Von der Spitzenküche darf man alles erwarten – alles außer Gewöhnlichem, meint StZ-Autor Matthias Ring.

Lokales: Matthias Ring (mri)

Stuttgart - Da wir keine privaten Hobbyköche beschreiben und bewerten, verzichten wir auch auf einen Besuch bei Kochprofis, die ihr Restaurant nur noch aus Liebhaberei betreiben. Der von manchen Spitzenköchen als „Revolverblatt“ bezeichnete „Gault Millau“ äußert sich wenig gnädig zu Ernst Karl Schassbergers Entschluss, seinen Stern zurückzugeben, der im dafür zuständigen „Guide Michelin 2012“ kurioserweise noch aufgeführt ist. Schassberger will am Ebnisee „eine kreative und unkomplizierte Küche anbieten“. Das steht ihm zu, ohne dass er als Fahnenflüchtling diffamiert wird. Denn wie die aus Liebhaberei entstandene Bo’teca beweist: eine herausragende Küche ist nicht auf das Urteil der großen Führer angewiesen.

 

Dennoch, auch Sebastian Werning sagt: „Die Sterneküche ist die Formel 1“, was jetzt weniger mit Geschwindigkeit, sondern eher mit deren Gegenteil zu tun hat. Ohne sie als Speerspitze gäbe es kaum Neuerungen, kaum Entdeckungen, kaum unbeschreibliche Geschmackserlebnisse. Nichts gegen die Rückbesinnung auf das, was die Großmutter noch wusste, aber man muss ja nicht gleich zum Küchentaliban werden. Sterneküche funktioniert anders, auch über Wettbewerb und Exklusivität, weswegen man sie dann doch verteidigen muss. Wer seinen Zwiebelrostbraten mit Spätzle haben will, der soll ihn haben. Genauso wie jemand, der sich hin und wieder etwas Außergewöhnliches leisten will – und dafür vielleicht an anderer Stelle spart.

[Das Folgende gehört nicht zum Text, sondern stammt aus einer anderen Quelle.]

Lemma zeroRate_reachable st : reachable st -> zeroRate st.
Proof.
  induction 1 as [| now net a nick st _ IH | now net a st _ IH
                 | a st _ IH | a flag st _ IH].
  - intros k w Hin. now apply elem_of_nil in Hin.
  - unfold addWallet.
    match goal with |- zeroRate (startPolling ?s) =>
      assert (Hs : zeroRate s); [| exact Hs] end.
    apply zeroRate_pollWalletOrders.
    intros k w Hin Hnil. simpl in Hin.
    apply elem_set_inv in Hin as [Hin | [_ ->]]; [now apply (IH k w) | reflexivity].
  - now apply zeroRate_pollWalletOrders.
  - intros k w Hin. simpl in Hin. apply elem_delete in Hin as [_ Hin].
    now apply (IH k w).
  - unfold setWalletActive.
    destruct (JsMap.get _ (copiedWallets st)) as [found |]; [| assumption].
    intros k w Hin Hnil. simpl in Hin.
    apply elem_adjust_inv in Hin as [Hin | [-> (w0 & Hw0 & ->)]].
    + now apply (IH k w).
    + simpl in *. exact (IH _ w0 Hw0 Hnil).
Qed.

End ServerRateFacts.

(** C3. Addresses are stored and looked up in lower case. For two
    spellings [a], [b] of one address that differ only in the case of
    letters: both are normalized to one key; a wallet registered as [a]
    is the record an order with trader [b] resolves to; and processing
    such an order puts its trade on that record. *)
Theorem address_lookup_ignores_case :
  forall a b, Js.sameIgnoringCase a b ->
    Js.toLowerCase a = Js.toLowerCase b
    /\ (forall now nick st order, Order.trader order = b ->
          JsMap.get (Js.toLowerCase (Order.trader order))
            (Enhanced.copiedWallets (Enhanced.registerWallet now a nick st))
          = Some (Wallet.mk nick (Js.toLowerCase a) true now []))
    /\ (forall now now' nick st order, Order.trader order = b ->
          JsMap.get (Js.toLowerCase a)
            (Enhanced.copiedWallets
               (Js.stateOf (Enhanced.processOrder now' order
                              (Enhanced.registerWallet now a nick st))))
          = Some (Wallet.mk nick (Js.toLowerCase a) true now
                    [length (Enhanced.tradeObjects st)])).
Proof.
  intros a b Hab. pose proof (toLowerCase_sameIgnoringCase a b Hab) as Hlow.
  split; [exact Hlow |]. split.
  - intros now nick st order Hb. rewrite Hb, <- Hlow. simpl. apply get_set_eq.
  - intros now now' nick st order Hb. unfold Enhanced.processOrder.
    rewrite Hb, <- Hlow. simpl. rewrite get_set_eq. simpl.
    destruct (Enhanced.testMode st); simpl;
      rewrite Hb, <- Hlow, get_adjust_eq, get_set_eq; reflexivity.
Qed.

Immer wieder gerne angeführt wird das Bild von den Franzosen, die andere Prioritäten setzen und mit einer rostigen Laube zum Restaurant vorfahren. Wenngleich selbst an der Côte d’Azur ein Sternemenü für 39 Euro möglich ist – abends. Schneiden wir uns also von unseren Nachbarn eine Scheibe ab, ohne die zweifelhafte Gänsestopfleber zum nationalen Kulturgut erklären zu müssen. Zumindest aber, indem wir die deutsche Redensart, „was der Bauer nicht kennt, das isst er nicht“, ignorieren. Denn trotz des allgemein erfreulichen Trends zur Regionalität darf und muss man von der Sterngastronomie gerade das erwarten, was man nicht kennt und als Hobbykoch schon gar nicht hinbekommen würde. Dafür brauchen wir sie, obwohl sich Liebhaberei und Leidenschaft auch anders darstellen können. Also, nur Mut, Herr Schassberger, alles ist möglich!